— To do —
Output the entries verbatim, including every line.
START Data excerpts
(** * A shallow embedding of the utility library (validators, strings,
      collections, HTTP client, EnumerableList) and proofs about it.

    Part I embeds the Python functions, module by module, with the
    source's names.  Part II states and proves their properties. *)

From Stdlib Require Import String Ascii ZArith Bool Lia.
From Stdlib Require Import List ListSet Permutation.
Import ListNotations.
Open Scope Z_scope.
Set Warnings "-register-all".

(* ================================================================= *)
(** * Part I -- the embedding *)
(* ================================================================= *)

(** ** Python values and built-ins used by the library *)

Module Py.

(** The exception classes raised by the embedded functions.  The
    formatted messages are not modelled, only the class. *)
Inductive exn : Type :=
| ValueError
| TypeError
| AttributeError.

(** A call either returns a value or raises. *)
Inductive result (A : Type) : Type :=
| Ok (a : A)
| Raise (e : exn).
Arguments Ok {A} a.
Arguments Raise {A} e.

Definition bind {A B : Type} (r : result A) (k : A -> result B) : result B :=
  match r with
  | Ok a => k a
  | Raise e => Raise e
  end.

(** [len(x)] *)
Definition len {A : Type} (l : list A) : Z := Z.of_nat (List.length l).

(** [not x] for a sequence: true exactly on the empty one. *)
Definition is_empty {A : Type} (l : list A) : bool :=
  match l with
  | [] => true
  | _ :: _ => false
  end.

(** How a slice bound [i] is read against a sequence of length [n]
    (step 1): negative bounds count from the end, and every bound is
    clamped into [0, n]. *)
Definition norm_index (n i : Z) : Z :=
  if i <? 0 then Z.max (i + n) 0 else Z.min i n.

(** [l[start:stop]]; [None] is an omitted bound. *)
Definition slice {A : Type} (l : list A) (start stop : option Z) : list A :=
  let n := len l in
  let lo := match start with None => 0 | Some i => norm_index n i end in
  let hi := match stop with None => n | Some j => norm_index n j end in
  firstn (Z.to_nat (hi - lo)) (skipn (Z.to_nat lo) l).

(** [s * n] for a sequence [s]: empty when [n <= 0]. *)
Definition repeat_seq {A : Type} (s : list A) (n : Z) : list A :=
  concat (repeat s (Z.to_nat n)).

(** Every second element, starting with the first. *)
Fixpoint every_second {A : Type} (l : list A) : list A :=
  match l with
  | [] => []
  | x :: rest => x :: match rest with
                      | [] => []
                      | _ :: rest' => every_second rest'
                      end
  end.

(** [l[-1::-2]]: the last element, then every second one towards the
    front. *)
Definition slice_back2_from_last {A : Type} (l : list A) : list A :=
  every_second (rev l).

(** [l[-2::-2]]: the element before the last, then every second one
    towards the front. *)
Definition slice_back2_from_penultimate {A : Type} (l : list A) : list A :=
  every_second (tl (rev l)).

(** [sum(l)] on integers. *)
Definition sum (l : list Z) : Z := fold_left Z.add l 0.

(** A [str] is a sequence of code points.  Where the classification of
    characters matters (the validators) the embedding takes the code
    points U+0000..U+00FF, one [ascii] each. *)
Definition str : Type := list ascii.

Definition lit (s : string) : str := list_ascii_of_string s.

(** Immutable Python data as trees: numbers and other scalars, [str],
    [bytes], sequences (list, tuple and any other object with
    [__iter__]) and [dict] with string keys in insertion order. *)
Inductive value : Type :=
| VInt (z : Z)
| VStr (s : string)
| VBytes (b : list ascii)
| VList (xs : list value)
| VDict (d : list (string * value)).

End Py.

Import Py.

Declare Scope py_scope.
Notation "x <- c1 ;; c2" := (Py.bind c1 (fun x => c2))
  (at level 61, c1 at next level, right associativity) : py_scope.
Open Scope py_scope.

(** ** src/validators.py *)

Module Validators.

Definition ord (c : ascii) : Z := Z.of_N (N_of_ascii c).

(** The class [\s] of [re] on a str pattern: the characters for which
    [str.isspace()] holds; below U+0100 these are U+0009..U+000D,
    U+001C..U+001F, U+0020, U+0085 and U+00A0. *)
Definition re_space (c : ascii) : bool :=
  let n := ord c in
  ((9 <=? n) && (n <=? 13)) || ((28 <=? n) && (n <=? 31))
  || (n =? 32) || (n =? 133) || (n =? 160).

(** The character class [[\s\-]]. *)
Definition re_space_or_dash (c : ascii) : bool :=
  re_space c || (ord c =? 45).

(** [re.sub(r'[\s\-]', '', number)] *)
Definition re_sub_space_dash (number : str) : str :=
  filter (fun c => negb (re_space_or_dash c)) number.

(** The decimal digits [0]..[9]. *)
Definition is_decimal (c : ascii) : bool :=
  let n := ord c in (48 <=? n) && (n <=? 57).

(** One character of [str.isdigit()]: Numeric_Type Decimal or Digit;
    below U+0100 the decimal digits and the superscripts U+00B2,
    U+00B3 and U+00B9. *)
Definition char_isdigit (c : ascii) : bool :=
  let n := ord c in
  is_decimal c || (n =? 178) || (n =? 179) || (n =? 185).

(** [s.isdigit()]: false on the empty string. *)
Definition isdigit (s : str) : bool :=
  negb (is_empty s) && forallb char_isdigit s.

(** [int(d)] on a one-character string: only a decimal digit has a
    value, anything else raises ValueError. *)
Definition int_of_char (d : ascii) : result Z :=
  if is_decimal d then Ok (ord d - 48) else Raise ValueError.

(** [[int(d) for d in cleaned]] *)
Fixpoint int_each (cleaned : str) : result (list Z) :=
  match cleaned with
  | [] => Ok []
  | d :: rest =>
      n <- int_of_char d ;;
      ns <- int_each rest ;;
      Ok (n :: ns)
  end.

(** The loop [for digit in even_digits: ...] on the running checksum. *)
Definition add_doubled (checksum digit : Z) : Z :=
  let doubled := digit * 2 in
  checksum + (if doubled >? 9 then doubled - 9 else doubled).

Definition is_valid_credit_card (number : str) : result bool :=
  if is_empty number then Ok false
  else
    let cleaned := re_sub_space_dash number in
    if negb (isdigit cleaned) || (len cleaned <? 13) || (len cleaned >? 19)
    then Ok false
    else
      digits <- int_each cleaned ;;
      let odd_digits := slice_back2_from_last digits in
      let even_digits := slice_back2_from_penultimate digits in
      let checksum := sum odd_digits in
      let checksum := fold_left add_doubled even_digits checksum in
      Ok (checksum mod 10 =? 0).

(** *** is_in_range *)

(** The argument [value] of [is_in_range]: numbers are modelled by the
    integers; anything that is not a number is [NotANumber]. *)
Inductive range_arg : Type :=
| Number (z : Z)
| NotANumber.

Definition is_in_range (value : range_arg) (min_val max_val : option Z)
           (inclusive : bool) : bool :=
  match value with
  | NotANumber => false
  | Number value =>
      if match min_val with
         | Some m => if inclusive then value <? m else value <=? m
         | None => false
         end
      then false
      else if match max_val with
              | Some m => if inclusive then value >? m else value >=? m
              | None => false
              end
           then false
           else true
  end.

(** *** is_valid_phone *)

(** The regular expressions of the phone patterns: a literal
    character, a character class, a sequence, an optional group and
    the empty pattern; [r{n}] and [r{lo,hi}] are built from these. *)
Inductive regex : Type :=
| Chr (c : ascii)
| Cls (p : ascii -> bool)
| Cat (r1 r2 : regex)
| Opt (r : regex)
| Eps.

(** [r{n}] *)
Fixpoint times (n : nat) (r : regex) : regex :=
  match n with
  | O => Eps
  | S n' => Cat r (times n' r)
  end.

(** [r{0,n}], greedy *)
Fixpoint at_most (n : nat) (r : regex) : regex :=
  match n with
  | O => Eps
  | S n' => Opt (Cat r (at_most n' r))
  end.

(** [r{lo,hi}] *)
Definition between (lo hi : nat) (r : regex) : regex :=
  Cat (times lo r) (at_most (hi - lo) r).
END Data excerpts
— Answer to this task —
(** * A shallow embedding of the utility library (validators, strings,
      collections, HTTP client, EnumerableList) and proofs about it.

    Part I embeds the Python functions, module by module, with the
    source's names.  Part II states and proves their properties. *)

From Stdlib Require Import String Ascii ZArith Bool Lia.
From Stdlib Require Import List ListSet Permutation.
Import ListNotations.
Open Scope Z_scope.
Set Warnings "-register-all".

(* ================================================================= *)
(** * Part I -- the embedding *)
(* ================================================================= *)

(** ** Python values and built-ins used by the library *)

Module Py.

(** The exception classes raised by the embedded functions.  The
    formatted messages are not modelled, only the class. *)
Inductive exn : Type :=
| ValueError
| TypeError
| AttributeError.

(** A call either returns a value or raises. *)
Inductive result (A : Type) : Type :=
| Ok (a : A)
| Raise (e : exn).
Arguments Ok {A} a.
Arguments Raise {A} e.

Definition bind {A B : Type} (r : result A) (k : A -> result B) : result B :=
  match r with
  | Ok a => k a
  | Raise e => Raise e
  end.

(** [len(x)] *)
Definition len {A : Type} (l : list A) : Z := Z.of_nat (List.length l).

(** [not x] for a sequence: true exactly on the empty one. *)
Definition is_empty {A : Type} (l : list A) : bool :=
  match l with
  | [] => true
  | _ :: _ => false
  end.

(** How a slice bound [i] is read against a sequence of length [n]
    (step 1): negative bounds count from the end, and every bound is
    clamped into [0, n]. *)
Definition norm_index (n i : Z) : Z :=
  if i <? 0 then Z.max (i + n) 0 else Z.min i n.

(** [l[start:stop]]; [None] is an omitted bound. *)
Definition slice {A : Type} (l : list A) (start stop : option Z) : list A :=
  let n := len l in
  let lo := match start with None => 0 | Some i => norm_index n i end in
  let hi := match stop with None => n | Some j => norm_index n j end in
  firstn (Z.to_nat (hi - lo)) (skipn (Z.to_nat lo) l).

(** [s * n] for a sequence [s]: empty when [n <= 0]. *)
Definition repeat_seq {A : Type} (s : list A) (n : Z) : list A :=
  concat (repeat s (Z.to_nat n)).

(** Every second element, starting with the first. *)
Fixpoint every_second {A : Type} (l : list A) : list A :=
  match l with
  | [] => []
  | x :: rest => x :: match rest with
                      | [] => []
                      | _ :: rest' => every_second rest'
                      end
  end.

(** [l[-1::-2]]: the last element, then every second one towards the
    front. *)
Definition slice_back2_from_last {A : Type} (l : list A) : list A :=
  every_second (rev l).

(** [l[-2::-2]]: the element before the last, then every second one
    towards the front. *)
Definition slice_back2_from_penultimate {A : Type} (l : list A) : list A :=
  every_second (tl (rev l)).

(** [sum(l)] on integers. *)
Definition sum (l : list Z) : Z := fold_left Z.add l 0.

(** A [str] is a sequence of code points.  Where the classification of
    characters matters (the validators) the embedding takes the code
    points U+0000..U+00FF, one [ascii] each. *)
Definition str : Type := list ascii.

Definition lit (s : string) : str := list_ascii_of_string s.

(** Immutable Python data as trees: numbers and other scalars, [str],
    [bytes], sequences (list, tuple and any other object with
    [__iter__]) and [dict] with string keys in insertion order. *)
Inductive value : Type :=
| VInt (z : Z)
| VStr (s : string)
| VBytes (b : list ascii)
| VList (xs : list value)
| VDict (d : list (string * value)).

End Py.

Import Py.

Declare Scope py_scope.
Notation "x <- c1 ;; c2" := (Py.bind c1 (fun x => c2))
  (at level 61, c1 at next level, right associativity) : py_scope.
Open Scope py_scope.

(** ** src/validators.py *)

Module Validators.

Definition ord (c : ascii) : Z := Z.of_N (N_of_ascii c).

(** The class [\s] of [re] on a str pattern: the characters for which
    [str.isspace()] holds; below U+0100 these are U+0009..U+000D,
    U+001C..U+001F, U+0020, U+0085 and U+00A0. *)
Definition re_space (c : ascii) : bool :=
  let n := ord c in
  ((9 <=? n) && (n <=? 13)) || ((28 <=? n) && (n <=? 31))
  || (n =? 32) || (n =? 133) || (n =? 160).

(** The character class [[\s\-]]. *)
Definition re_space_or_dash (c : ascii) : bool :=
  re_space c || (ord c =? 45).

(** [re.sub(r'[\s\-]', '', number)] *)
Definition re_sub_space_dash (number : str) : str :=
  filter (fun c => negb (re_space_or_dash c)) number.

(** The decimal digits [0]..[9]. *)
Definition is_decimal (c : ascii) : bool :=
  let n := ord c in (48 <=? n) && (n <=? 57).

(** One character of [str.isdigit()]: Numeric_Type Decimal or Digit;
    below U+0100 the decimal digits and the superscripts U+00B2,
    U+00B3 and U+00B9. *)
Definition char_isdigit (c : ascii) : bool :=
  let n := ord c in
  is_decimal c || (n =? 178) || (n =? 179) || (n =? 185).

(** [s.isdigit()]: false on the empty string. *)
Definition isdigit (s : str) : bool :=
  negb (is_empty s) && forallb char_isdigit s.

(** [int(d)] on a one-character string: only a decimal digit has a
    value, anything else raises ValueError. *)
Definition int_of_char (d : ascii) : result Z :=
  if is_decimal d then Ok (ord d - 48) else Raise ValueError.

(** [[int(d) for d in cleaned]] *)
Fixpoint int_each (cleaned : str) : result (list Z) :=
  match cleaned with
  | [] => Ok []
  | d :: rest =>
      n <- int_of_char d ;;
      ns <- int_each rest ;;
      Ok (n :: ns)
  end.

(** The loop [for digit in even_digits: ...] on the running checksum. *)
Definition add_doubled (checksum digit : Z) : Z :=
  let doubled := digit * 2 in
  checksum + (if doubled >? 9 then doubled - 9 else doubled).

Definition is_valid_credit_card (number : str) : result bool :=
  if is_empty number then Ok false
  else
    let cleaned := re_sub_space_dash number in
    if negb (isdigit cleaned) || (len cleaned <? 13) || (len cleaned >? 19)
    then Ok false
    else
      digits <- int_each cleaned ;;
      let odd_digits := slice_back2_from_last digits in
      let even_digits := slice_back2_from_penultimate digits in
      let checksum := sum odd_digits in
      let checksum := fold_left add_doubled even_digits checksum in
      Ok (checksum mod 10 =? 0).

(** *** is_in_range *)

(** The argument [value] of [is_in_range]: numbers are modelled by the
    integers; anything that is not a number is [NotANumber]. *)
Inductive range_arg : Type :=
| Number (z : Z)
| NotANumber.

Definition is_in_range (value : range_arg) (min_val max_val : option Z)
           (inclusive : bool) : bool :=
  match value with
  | NotANumber => false
  | Number value =>
      if match min_val with
         | Some m => if inclusive then value <? m else value <=? m
         | None => false
         end
      then false
      else if match max_val with
              | Some m => if inclusive then value >? m else value >=? m
              | None => false
              end
           then false
           else true
  end.

(** *** is_valid_phone *)

(** The regular expressions of the phone patterns: a literal
    character, a character class, a sequence, an optional group and
    the empty pattern; [r{n}] and [r{lo,hi}] are built from these. *)
Inductive regex : Type :=
| Chr (c : ascii)
| Cls (p : ascii -> bool)
| Cat (r1 r2 : regex)
| Opt (r : regex)
| Eps.

(** [r{n}] *)
Fixpoint times (n : nat) (r : regex) : regex :=
  match n with
  | O => Eps
  | S n' => Cat r (times n' r)
  end.

(** [r{0,n}], greedy *)
Fixpoint at_most (n : nat) (r : regex) : regex :=
  match n with
  | O => Eps
  | S n' => Opt (Cat r (at_most n' r))
  end.

(** [r{lo,hi}] *)
Definition between (lo hi : nat) (r : regex) : regex :=
  Cat (times lo r) (at_most (hi - lo) r).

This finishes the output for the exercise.